He failed, Moore said, to complete
the boot camp program. The family contends that Bowman was set up to
fail.
As a result, even though the pair
once again advocated for his release into some sort of therapeutic
program, the courts sent him to adult prison for at least 29 months.
Back in the courts
In March 2001, Stein filed a
lawsuit against the Cooperative Learning Center for the bus driver’s
failure to report the conspiracy to murder. They lost twice in the
state Supreme Court.
The family sued the Department of
Social Services and settled out of court. Other suits against
agencies also were thrown out.
They sued the public and county
school systems, which jointly ran the Cooperative Learning Center
where Bowman was a student. That suit went all the way to the State
Supreme Court but failed to pass.
“That suit was all about the fact
we believe school bus monitor did tell us she reported it to the
(bus) driver, and they failed to report the conspiracy to commit
armed robbery and murder. The school had policies that did not
require for the reporting of conspiracies,” Hootstein said.
He found the law an outrage. Had
the school reported the teen’s plans, Stein might never have been
shot.
A former state Supreme Court
justice and an attorney also thought the law was wrong and wrote the
Supreme Court, asking a judge to reconsider the case.
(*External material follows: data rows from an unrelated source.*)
(** * client.ts: the request construction and hook-dispatch pipeline

    A shallow embedding of [src/builder/client.ts]: [decodeRoute],
    [mergeObjects], [createRequest] (with [merge] and the mutators) and the
    per-route closure built by [createClient].

    Conventions of the embedding.
    - A JavaScript string is a [string]; the model covers the ASCII range
      ([toUpperCase] maps [a]-[z] and leaves every other character alone).
    - [undefined] (and [null], which the code never tells apart from it: it
      only uses [??], [== null] and truthiness) is [None] of an [option], or
      [VUndefined]/[VNull] for a payload.
    - A thrown value is an [exn]; code that may throw returns [exn + A].
      The closure of a route is an [async] function, so every throw inside
      it is a rejection of the returned promise.
    - A plain object used as a dictionary of headers is a [gmap string string];
      the object spread [{...a, ...b}] is the union that prefers [b].
    - A duration in milliseconds is an [N].
    - A hook is a function of the request (and of the result) it is given;
      a hook that fills the request in place and returns it is the function
      that returns the filled request.  Hooks are held by reference
      ([HookRef]), so that a request can carry hooks.
    - [fetch] and [new URL] belong to the platform; they are parameters.
      Every call of a hook and of [fetch] is written to a log, in order. *)

From Stdlib Require Import Ascii String DecimalString.
From stdpp Require Import gmap strings list fin_maps.

Set Warnings "-register-all".

Local Open Scope string_scope.
Local Open Scope Z_scope.

(** ** JavaScript strings *)

Module Js.

(** The double quote character, and a string made of it. *)
Definition dquote : ascii := "034"%char.
Definition backslash : ascii := "092"%char.
Definition space : ascii := " "%char.

(** [c.toUpperCase()] on one ASCII character. *)
Definition upper_ascii (c : ascii) : ascii :=
  let n := nat_of_ascii c in
  if ((97 <=? n) && (n <=? 122))%nat then ascii_of_nat (n - 32) else c.

(** [c.toLowerCase()] on one ASCII character. *)
Definition lower_ascii (c : ascii) : ascii :=
  let n := nat_of_ascii c in
  if ((65 <=? n) && (n <=? 90))%nat then ascii_of_nat (n + 32) else c.

(** [s.toUpperCase()], on the ASCII range: exact for a string of ASCII
    characters; a character outside it is left as it is, where JavaScript
    maps some of them. *)
Fixpoint toUpperCase (s : string) : string :=
  match s with
  | EmptyString => EmptyString
  | String c s' => String (upper_ascii c) (toUpperCase s')
  end.

Fixpoint toLowerCase (s : string) : string :=
  match s with
  | EmptyString => EmptyString
  | String c s' => String (lower_ascii c) (toLowerCase s')
  end.
Lemma split_line (l rest : string) :
  lacks isLineFeed l = true ->
  split lineFeed (l ++ String lineFeed rest) = l :: split lineFeed rest.
Proof.
  induction l as [ | a l IH ]; intros L.
  - reflexivity.
  - simpl in L. apply andb_prop in L. destruct L as [La L].
    apply negb_true_iff in La. unfold isLineFeed in La.
    change (split lineFeed (String a l ++ String lineFeed rest))
      with (if chr_eq lineFeed a
            then EmptyString :: split lineFeed (l ++ String lineFeed rest)
            else match split lineFeed (l ++ String lineFeed rest) with
                 | x :: ls => String a x :: ls
                 | [] => [String a EmptyString]
                 end).
    now rewrite La, (IH L).
Qed.

Lemma trimEnd_fixed (s : string) : endsWithSpace s = false -> trimEnd s = s.
Proof.
  induction s as [ | a s IH ]; [ reflexivity | ].
  destruct s as [ | b s ].
  - simpl. now intros ->.
  - intros E. change (endsWithSpace (String a (String b s)))
      with (endsWithSpace (String b s)) in E.
    change (trimEnd (String a (String b s)))
      with (match trimEnd (String b s) with
            | EmptyString => if is_space a then EmptyString else String a EmptyString
            | t => String a t
            end).
    now rewrite (IH E).
Qed.

Lemma trimStart_fixed (s : string) : startsWithSpace s = false -> trimStart s = s.
Proof. destruct s as [ | a s ]; simpl; [ reflexivity | now intros -> ]. Qed.
(** X17. When the copy fails, as it does when the user directory already
    holds a file of that name, [installUserPluginFromFile] throws the
    error of the copy and imports nothing. When the copy succeeds and the
    load of the copied file throws, the call throws the error of the load.
    In both cases the maps and the dispatcher are as they were. *)
Theorem installUserPluginFromFile_failure_after_validation st :
  wf st ->
  mkdir world userPluginDir = Fulfilled tt ->
  isPluginFile (basename world sourcePath) = true ->
  (forall reason,
     copyFile world sourcePath (join world userPluginDir (basename world sourcePath))
     = Rejected reason ->
     PluginManager.installUserPluginFromFile env userPluginDir world sourcePath st
     = (Throw (Foreign reason),
        traced st [FsMkdir userPluginDir;
                   FsCopyFile sourcePath
                     (join world userPluginDir (basename world sourcePath))]))
  /\ (forall e st',
        PluginManager.installUserPluginFromFile env userPluginDir world sourcePath st
        = (Throw e, st') ->
        plugins st' = plugins st /\ pluginsByFile st' = pluginsByFile st
        /\ dispatcher st' = dispatcher st).
Proof.
  intros Hwf Hmkdir Hname. rewrite installUserPluginFromFile_spec, Hmkdir.
  unfold targetPath. unfold fileName. rewrite Hname. split.
  - intros reason ->. reflexivity.
  - intros e st'.
    destruct (copyFile world sourcePath (join world userPluginDir (basename world sourcePath))).
    + pose proof (@loadFromFile_cases env world
                    (join world userPluginDir (basename world sourcePath))
                    {| forceReload := Some false |} user
                    (traced st [FsMkdir userPluginDir;
                                FsCopyFile sourcePath
                                  (join world userPluginDir (basename world sourcePath))]))
        as H.
      destruct (PluginManager.loadFromFile _ _ _ _ _ _) as [[[]|e'] s]; [discriminate|].
      intros Heq. injection Heq as <- <-.
      destruct H as (Hp & Hf & Hd & _).
      repeat split; auto. apply Hd.
      destruct Hwf as [K1 K2 K3 K4 K5 K6 K7]. constructor; assumption.
    + intros Heq. injection Heq as <- <-. repeat split.
Qed.

End InstallSteps.

(** X16 at the sample directory: [/tmp/ping.ts] is installed. *)
Lemma installUserPluginFromFile_success_witness :
  JsMap.has (js "/plugins/user/ping.ts")
    (pluginsByFile
       (snd (PluginManager.installUserPluginFromFile Samples.slashEnv Samples.userDir
               Samples.world (js "/tmp/ping.ts") PluginManager.initial)))
  = true.
Proof.
  assert (fst (PluginManager.installUserPluginFromFile Samples.slashEnv Samples.userDir
                 Samples.world (js "/tmp/ping.ts") PluginManager.initial)
          = Ok (js "/plugins/user/ping.ts")) as Hok
    by (vm_compute; reflexivity).
  apply pair_of_fst in Hok.
  destruct (installUserPluginFromFile_success_records_the_copy _ _ _ _ _ Hok)
    as (_ & _ & (record & Hrecord & _) & _).
  apply has_true. exists record. exact Hrecord.
Defined.

(** X17 at the sample directory: installing [/tmp/faulty.ts], whose load
    hook throws, leaves the registry empty. *)
Lemma installUserPluginFromFile_failure_witness :
  plugins (snd (PluginManager.installUserPluginFromFile Samples.slashEnv Samples.userDir
                  Samples.world (js "/tmp/faulty.ts") PluginManager.initial))
  = [].
Proof.
  assert (fst (PluginManager.installUserPluginFromFile Samples.slashEnv Samples.userDir
                 Samples.world (js "/tmp/faulty.ts") PluginManager.initial)
          = Throw (Foreign (js "load failed"))) as Hthrow
    by (vm_compute; reflexivity).
  apply pair_of_fst in Hthrow.
  assert (isPluginFile (basename Samples.world (js "/tmp/faulty.ts")) = true) as Hname
    by (vm_compute; reflexivity).
  destruct (@installUserPluginFromFile_failure_after_validation Samples.slashEnv
              Samples.userDir Samples.world (js "/tmp/faulty.ts") PluginManager.initial
              wf_initial eq_refl Hname) as (_ & Hfail).
  destruct (Hfail _ _ Hthrow) as (Hp & _). exact Hp.
Defined.

(** ** Unloading all user plugins *)

Lemma unloadUserAll_loop st :
  PluginManager.unloadUserAll st = forEach (plugins st) unloadTurn st.
Proof. reflexivity. Qed.
(** C5. In both scripts: the admin sends [/away]; then a user for whom
    nothing is stored yet sends a text that is no command, no reply and
    (in [part_000]) no greeting, at a clock value that passes the gate, and
    the forward succeeds with identifier [fwd]. The handler forwards the
    message to the admin, records [fwd] for the user's chat, sends the
    filler when it can, then sends the away notice, and stops: the pending
    notice is cleared, [admin_available] stays false, the generative
    service is not consulted, and the first-time logic is not run
    ([busy_shown] stays unset; the notice is the only answer sent). *)
Theorem away_notice_for_first_text
  (ADMIN_ID : Z) (lower : pystr -> pystr) (ua u : update) (ea e : env)
  (s : state) (ta t : pystr) (fwd : Z) :
  effective_user_id ua = ADMIN_ID ->
  message ua = Text ta (Some "away") ->
  message u = Text t None ->
  reply_to_message u = None ->
  user_data s !! effective_user_id u = None ->
  (3 # 2 <= now e)%Q ->
  forward_result e = Some fwd ->
  let m := st (Main.dispatch ADMIN_ID lower ua ea s) in
  let p := st (Part000.dispatch ADMIN_ID lower ua ea s) in
  let after :=
    {| bot_data :=
         {| admin_available := Some false;
            admin_status_changed := None;
            forwarded_map :=
              Some (<[fwd := effective_chat_id u]>
                      (default ∅ (forwarded_map (bot_data s)))) |};
       user_data :=
         <[effective_user_id u :=
             {| last_time := Some (now e); busy_shown := None |}]>
           (user_data s) |} in
  Main.dispatch ADMIN_ID lower u e m
  = {| st := after;
       out :=
         [forward_message ADMIN_ID (effective_chat_id u) (message_id u)]
         ++ Main.type_animation u e
         ++ [reply_text (effective_chat_id u) Main.AWAY_NOTICE];
       raised := None |}
  /\ (lower (take 500 t) ∉ Part000.greetings ->
      Part000.dispatch ADMIN_ID lower u e p
      = {| st := after;
           out :=
             [forward_message ADMIN_ID (effective_chat_id u) (message_id u)]
             ++ Part000.type_animation u e
             ++ [reply_text (effective_chat_id u) Part000.BUSY_NOTICE];
           raised := None |})
  /\ resolve (bot_data after) fwd = Some (effective_chat_id u).
Proof.
  intros Hadmin Hma Hm Hr Hfresh Hnow Hf m p after.
  assert (Hms : m = set_bot_data s (set_admin (bot_data s) false "away")).
  { unfold m. rewrite (main_dispatch_away _ _ _ _ _ _ Hma).
    unfold Main.away_cmd. case_decide; [contradiction|reflexivity]. }
  assert (Hps : p = set_bot_data s (set_admin (bot_data s) false "away")).
  { unfold p. rewrite (part_dispatch_away _ _ _ _ _ _ Hma).
    unfold Part000.away_cmd. case_decide; [contradiction|reflexivity]. }
  split; [|split].
  - rewrite (main_dispatch_plain _ _ _ _ _ _ Hm Hr), Hms.
    rewrite (main_first_text_after_away _ _ _ _ _ fwd); try done.
    by apply gate_open_main.
  - intros Hg.
    rewrite (part_dispatch_plain _ _ _ _ _ _ Hm Hr), Hps.
    rewrite (part_first_text_after_away _ _ _ _ _ fwd); try done.
    + by apply gate_open_part.
    + unfold message_text. by rewrite Hm.
  - unfold resolve; simpl. apply lookup_insert_eq.
Qed.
The judge ruled against them.
“In this day of terrorism, it’s
outrageous that public officials don’t have a duty to report
conspiracies to law enforcement,” Hootstein said. “The State Supreme
Court ruled that public officials don’t have a duty to report
conspiracies. That’s the insanity of this.”
Bowman turns 18
As Bowman’s 18th birthday came
around, so did a new sentence — the 2 1/2 years in an adult prison.
“I was upset,” Stein said. “I
talked to a reporter about the sentence I felt he deserved, and
there wasn’t a single option that would guarantee a good outcome.”
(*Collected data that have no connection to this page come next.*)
(** * AnalogContext and AnalogFunction of aihwkit: a shallow embedding

    The development follows [aihwkit/optim/context.py] (the parameter
    context bound to an analog tile) and
    [aihwkit/simulator/tiles/functions.py] (the autograd function that
    dispatches forward and backward to the tile).

    Python objects live in a store: parameters and tiles are addressed by
    reference, so that the mutual binding between a context and its tile
    and the in-place re-labelling of a parameter are visible.  Methods are
    computations in a state-and-exception monad: the store survives a
    raised exception, as it does in Python. *)

From stdpp Require Import gmap list.
From Stdlib Require Import ZArith.

Set Default Proof Using "Type".

(** ** Tensors *)

Inductive torch_device := Cpu | Cuda (index : nat).
Inductive dtype := Float16 | Float32 | Float64.

#[global] Instance torch_device_eq_dec : EqDecision torch_device.
Proof. solve_decision. Defined.
#[global] Instance dtype_eq_dec : EqDecision dtype.
Proof. solve_decision. Defined.

(** Only the metadata of a tensor is interpreted; [t_data] stands for the
    raw contents, which no method of the two modules inspects. *)
Record Tensor := mkTensor {
  t_shape : list nat;
  t_dtype : dtype;
  t_device : torch_device;
  t_data : list Z
}.
(** C10.  With the microphone on, [startGame] leaves the player without a
    hover timer and not jumping.  Along any run of frames from there, the
    timer stays absent as long as no onset has been counted; an onset sets
    it to 0; and whenever the hover test is reached with a sounding frame
    and a jumping player, the timer it reads is a number, because a
    player only jumps after an onset.  The same holds of the hover test in
    every world the component can reach. *)
Theorem hover_timer_defined_when_read (level : LevelConfig) (w : World)
        (frames : list Frame) :
  micEnabled w = true ->
  hoverTime (playerRef (startGame level w)) = None /\
  isJumping (playerRef (startGame level w)) = false /\
  (soundsCountRef (run frames (startGame level w)) == 0 ->
   hoverTime (playerRef (run frames (startGame level w))) = None /\
   isJumping (playerRef (run frames (startGame level w))) = false) /\
  hoverTime (playerRef (onOnset (run frames (startGame level w)))) = Some 0 /\
  isJumping (playerRef (onOnset (run frames (startGame level w)))) = true /\
  (isJumping (playerRef (run frames (startGame level w))) = true ->
   exists h, hoverTime (playerRef (run frames (startGame level w))) = Some h) /\
  (forall f : Frame,
      fst (audioDetection f (run frames (startGame level w))) &&
      isJumping
        (playerRef (snd (audioDetection f (run frames (startGame level w)))))
      = true ->
      exists h,
        hoverTime
          (playerRef (snd (audioDetection f (run frames (startGame level w)))))
        = Some h) /\
  (forall (events : list Event) (f : Frame),
      fst (audioDetection f (after events)) &&
      isJumping (playerRef (snd (audioDetection f (after events)))) = true ->
      exists h,
        hoverTime (playerRef (snd (audioDetection f (after events))))
        = Some h).
Proof.
  intros Hmic.
  set (timed := fun p : Player =>
                  isJumping p = true -> exists h, hoverTime p = Some h).
  assert (Hreset : timed {| y := GROUND_Y - PLAYER_SIZE; vy := 0;
                            isJumping := false; hoverTime := None |})
    by (intros Hj; discriminate).
  assert (Hstart : hoverTime (playerRef (startGame level w)) = None /\
                   isJumping (playerRef (startGame level w)) = false /\
                   soundsCountRef (startGame level w) = 0).
  { unfold startGame. rewrite Hmic. simpl. auto. }
  destruct Hstart as (Hh & Hj & Hn).
  assert (Hrun : timed (playerRef (run frames (startGame level w))))
    by exact (run_player_invariant timed Hreset gameLoop_keeps_timer
                level w frames Hmic).
  split; [exact Hh|]. split; [exact Hj|]. split.
  { apply (run_invariant
             (fun w => 0 <= soundsCountRef w /\
                       (soundsCountRef w == 0 ->
                        hoverTime (playerRef w) = None /\
                        isJumping (playerRef w) = false))
             gameLoop_keeps_unset).
    rewrite Hn. split; [lra | auto]. }
  split; [reflexivity|]. split; [reflexivity|]. split; [exact Hrun|].
  split.
  { intros f. apply hover_read_defined, Hrun. }
  intros events f. apply hover_read_defined.
  apply (after_player_invariant timed Hreset gameLoop_keeps_timer).
  intros Hj'. discriminate.
Qed.

Lemma hover_timer_defined_when_read_witness :
  hoverTime (playerRef freshRun) = None /\
  hoverTime (playerRef (run [loudFrame 0] freshRun)) <> None.
Proof.
  pose proof (hover_timer_defined_when_read level1 (toggleMic true initial)
                [loudFrame 0] eq_refl) as (Hnone & _ & _ & _ & _ & Hdef & _).
  split; [exact Hnone|].
  destruct (Hdef eq_refl) as (h & Hh). unfold freshRun. rewrite Hh.
  discriminate.
Defined.

(** * Further properties *)

(** ** The processor over its life *)

Lemma getByteFrequencyData_length (bins array : list N) :
  List.length (getByteFrequencyData bins array) = List.length array.
Proof.
  unfold getByteFrequencyData.
  rewrite length_app, length_firstn, length_skipn. lia.
Qed.

Lemma getByteFrequencyData_again (bins array : list N) :
  getByteFrequencyData bins (getByteFrequencyData bins array)
  = getByteFrequencyData bins array.
Proof.
  unfold getByteFrequencyData at 1.
  rewrite getByteFrequencyData_length. unfold getByteFrequencyData.
  f_equal.
  rewrite skipn_app, length_firstn.
  destruct (Nat.le_gt_cases (List.length bins) (List.length array)) as [Hle|Hgt].
  - rewrite (skipn_all2 (firstn _ bins))
      by (rewrite length_firstn; lia).
    replace (List.length bins - Nat.min (List.length array) (List.length bins))%nat
      with 0%nat by lia.
    reflexivity.
  - rewrite (skipn_all2 (firstn _ bins))
      by (rewrite length_firstn; lia).
    rewrite !(skipn_all2 array) by lia.
    simpl. now rewrite skipn_nil.
Qed.

(** Reading the volume twice from the same analyser content gives the
    same volume and leaves the processor as the first reading left it. *)
Lemma getVolume_again (bins : list N) (p : AudioProcessor.t) :
  getVolume bins (snd (getVolume bins p))
  = (fst (getVolume bins p), snd (getVolume bins p)).
Proof.
  unfold getVolume.
  destruct (analyser p) as [a|] eqn:Ea; [|simpl; now rewrite Ea].
  destruct (dataArray p) as [array|] eqn:Ed; simpl; rewrite Ea; simpl.
  - now rewrite getByteFrequencyData_again.
  - now rewrite Ed.
Qed.

Lemma getVolume_with_isSounding (bins : list N) (b : bool)
      (p : AudioProcessor.t) :
  getVolume bins (with_isSounding b p)
  = (fst (getVolume bins p), with_isSounding b (snd (getVolume bins p))).
Proof.
  destruct p as [c a m d s t b']. unfold getVolume, with_isSounding; simpl.
  destruct a, d; reflexivity.
Qed.

(** X1.  Polling twice while the analyser holds the same content: the
    second call reports neither an onset nor an offset, returns the same
    [isSounding] as the first, and leaves the processor exactly as the
    first call left it.  An edge is reported once. *)
Theorem second_poll_reports_no_edge (bins : list N) (p : AudioProcessor.t) :
  onset (fst (checkSound bins (snd (checkSound bins p)))) = false /\
  offset (fst (checkSound bins (snd (checkSound bins p)))) = false /\
  sounding (fst (checkSound bins (snd (checkSound bins p))))
  = sounding (fst (checkSound bins p)) /\
  snd (checkSound bins (snd (checkSound bins p))) = snd (checkSound bins p).
Proof.
  rewrite (checkSound_eq bins p). cbn [fst snd].
  set (now := JS.gtb (fst (getVolume bins p)) (AudioProcessor.threshold p)).
  rewrite checkSound_eq.
  rewrite getVolume_with_isSounding, getVolume_again. cbn [fst snd].
  destruct (getVolume_keeps bins p) as (Ht & _).
  change (AudioProcessor.threshold (with_isSounding now (snd (getVolume bins p))))
    with (AudioProcessor.threshold (snd (getVolume bins p))).
  rewrite Ht. fold now.
  change (isSounding (with_isSounding now (snd (getVolume bins p)))) with now.
  cbn [onset offset sounding].
  destruct now; repeat split.
Qed.

(** X2.  Switching the microphone off and on again: [start] succeeds on a
    stopped processor, gives it a live session and a fresh buffer of 128
    zeros, and keeps both the threshold and the stored [isSounding].  So
    when the processor was stopped in the middle of a note, the first poll
    after the restart reports no onset, however loud it is. *)
Theorem restart_keeps_detector_state (bins : list N) (p : AudioProcessor.t) :
  exists p',
    start true (stop p) = inl p' /\
    sessionActive p' = true /\
    analyser p' = Some {| fftSize := 256 |} /\
    dataArray p' = Some (repeat 0%N 128) /\
    AudioProcessor.threshold p' = AudioProcessor.threshold p /\
    isSounding p' = isSounding p /\
    onset (fst (checkSound bins p')) =
      JS.gtb (fst (getVolume bins p')) (AudioProcessor.threshold p)
      && negb (isSounding p) /\
    (isSounding p = true -> onset (fst (checkSound bins p')) = false).
Proof.
  eexists. split; [reflexivity|].
  repeat split.
  - rewrite checkSound_eq. reflexivity.
  - intros Hs. rewrite checkSound_eq. cbn [fst onset].
    change (isSounding _) with (isSounding p). rewrite Hs.
    apply andb_false_r.
Qed.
No therapeutic group home. No
learning job skills.
“I felt like I was saved somehow,
and I felt like part of my mission was to do something to transform
this terrible crime into something positive — an outcome that would
make the world a better place. The sadness I felt was I wasn’t able
to do that.”
Stein was quick to say she wasn’t
advocating those who hurt others be set free. She simply believed
there had to be better options for people like Bowman who, with the
right training and therapy, might become decent citizens in their
communities.
“Prisons don’t make people less
violent,” she said. “If citizens thought prison was creating
citizens that were more productive and safer people, less violent
than when they went in, they would all be excited when a felon moved
in next to them.”
Leaving the area
Within 16 months of the shooting,
they gave up on the system and moved to their former hometown of
Amherst, Mass. They thought it would be different up North. They
were wrong, and all of their talk about reparative justice, and
human rights and race relations angered many.
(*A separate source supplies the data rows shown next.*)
(** X10.  A plain comparison prints nothing for what matches: without
    verbosity and without [--show-matches], a run of the comparison that
    reports only matches and progress (no difference and no ignored entry)
    leaves the output as it was, in every mode and whether it returns or
    fails. *)
Theorem matches_print_nothing
    {FS : Type} `{Provider FS} (fuel : nat) (cfg : Config) (w : World FS) :
  verbose cfg = 0 -> showMatches cfg = false ->
  exists evs,
    w_events (snd (process fuel cfg w)) = w_events w ++ evs
    /\ (forallb unprinted evs = true ->
        s_out (w_sys (snd (process fuel cfg w))) = s_out (w_sys w)).
Proof.
  intros Hv Hm. destruct (process fuel cfg w) as [r w'] eqn:Hrun.
  exact (process_silent fuel cfg Hv Hm _ _ _ Hrun).
Qed.

Lemma matches_print_nothing_witness :
  let cfg0 := mkConfig 0 false false false false true false [] [] true true true true
                ["src"] ["dst"] Examples.flags0 in
  let w := mkWorld (start treeSame) [] in
  exists evs,
    w_events (snd (process 4 cfg0 w)) = w_events w ++ evs
    /\ (forallb unprinted evs = true ->
        s_out (w_sys (snd (process 4 cfg0 w))) = s_out (w_sys w)).
Proof.
  intros cfg0 w. exact (matches_print_nothing 4 cfg0 w eq_refl eq_refl).
Defined.

(** ** Where a run writes *)

Lemma under_refl (p : path) : under p p.
Proof. exists []. symmetry. apply List.app_nil_r. Qed.

Lemma under_trans (a b c : path) : under a b -> under b c -> under a c.
Proof. intros [r1 ->] [r2 ->]. exists (r1 ++ r2). symmetry. apply List.app_assoc. Qed.

Lemma under_append (d : path) (name : string) : under d (path_append d name).
Proof. exists [name]. reflexivity. Qed.


Section Below.

Context {FS : Type} `{Provider FS}.
Hypothesis Hlist : lists_children FS.
(** * Request resilience layer of mcp-anchor: cache, timeout budget, manager

    A shallow embedding of [src/performance/cache.ts] ([ResponseCache]),
    [src/performance/timeout.ts] ([TimeoutManager]) and
    [src/performance/manager.ts] ([PerformanceManager]), followed by the
    properties of the specification that concern them.

    Conventions of the embedding.
    - A JavaScript [number] that the code uses as a counter, a timestamp or
      a seed is an integer of [Z]; strings are byte strings ([string]), which
      agrees with JavaScript on ASCII text, percent-escapes that decode to
      bytes outside ASCII included in what is left out.
    - The JavaScript [Map] of the cache is an association list in insertion
      order: [Map.prototype.set] on a present key keeps its position, on a
      fresh key appends; iteration follows the list.
    - Every [Date.now()] is an input: each function takes the readings of
      the clock at the program points where its source reads it, and
      consecutive readings are unrelated unless a theorem assumes otherwise.
    - A caller-supplied asynchronous operation is described by how its
      promise settles; [Promise.race] against the budget timer is described
      by which side settles first. An awaited fallback is taken to settle:
      one that never does leaves the call pending for ever and has no
      counterpart here.
    - Calls of the supplied operations, console output and the manager's
      calls on its cache are recorded, in order, in a trace.
    - A method is run from entry to its end with nothing else touching its
      object meanwhile; where a property depends on what falls between the
      [await]s of [fetchWithTimeout], the call is taken step by step
      ([TimeoutSteps]). *)

From Stdlib Require Import ZArith String Ascii List Bool Lia QArith.
From Stdlib Require Import DecimalString DecimalZ.
From stdpp Require Import base list sorting.

Close Scope Q_scope.
Open Scope Z_scope.

(** ** JavaScript values and strings *)

Module JS.

(** Payloads are opaque to the layer apart from comparison with [null];
    [JObj] stands for an object, identified by a reference. *)
Inductive value : Type :=
| JNull
| JUndefined
| JBool (b : bool)
| JNum (n : Z)
| JStr (s : string)
| JObj (ref : nat).

(** What a [throw] or a rejection carries: an [Error] instance with its
    [message], or any other value. *)
Inductive thrown : Type :=
| ErrorObj (message : string)
| ThrownValue (v : value).

(** How an awaited promise settles. *)
Inductive settled : Type :=
| Fulfilled (v : value)
| Rejected (e : thrown).

Definition value_eqb (a b : value) : bool :=
  match a, b with
  | JNull, JNull => true
  | JUndefined, JUndefined => true
  | JBool x, JBool y => Bool.eqb x y
  | JNum x, JNum y => Z.eqb x y
  | JStr x, JStr y => String.eqb x y
  | JObj x, JObj y => Nat.eqb x y
  | _, _ => false
  end.

(** [x !== null] *)
Definition not_null (v : value) : bool :=
  match v with JNull => false | _ => true end.

(** [s.includes(sub)] *)
Definition includes (s sub : string) : bool :=
  match String.index 0 sub s with
  | Some _ => true
  | None => false
  end.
They wrote a judge, blasting what
they believe is state-sponsored abuse and mental torture. But at one
point, they were ready to give up.
“We’re having to look deep and
think,” Hootstein said. “Do we just accept there’s no other way and
not get in the way of a huge machine that has no other approach but
to take young men and chew them up and spit them out as violent
people? We’ve been advised to let the system do its job, to let
things go, everybody’s got a role.”
No matter how hard they try, the
family can’t let it go.
Stein said she’s sticking with the
cause until her personal mission is met.
“My goal is to have my shooting
somehow be a transformative process into helping things get better.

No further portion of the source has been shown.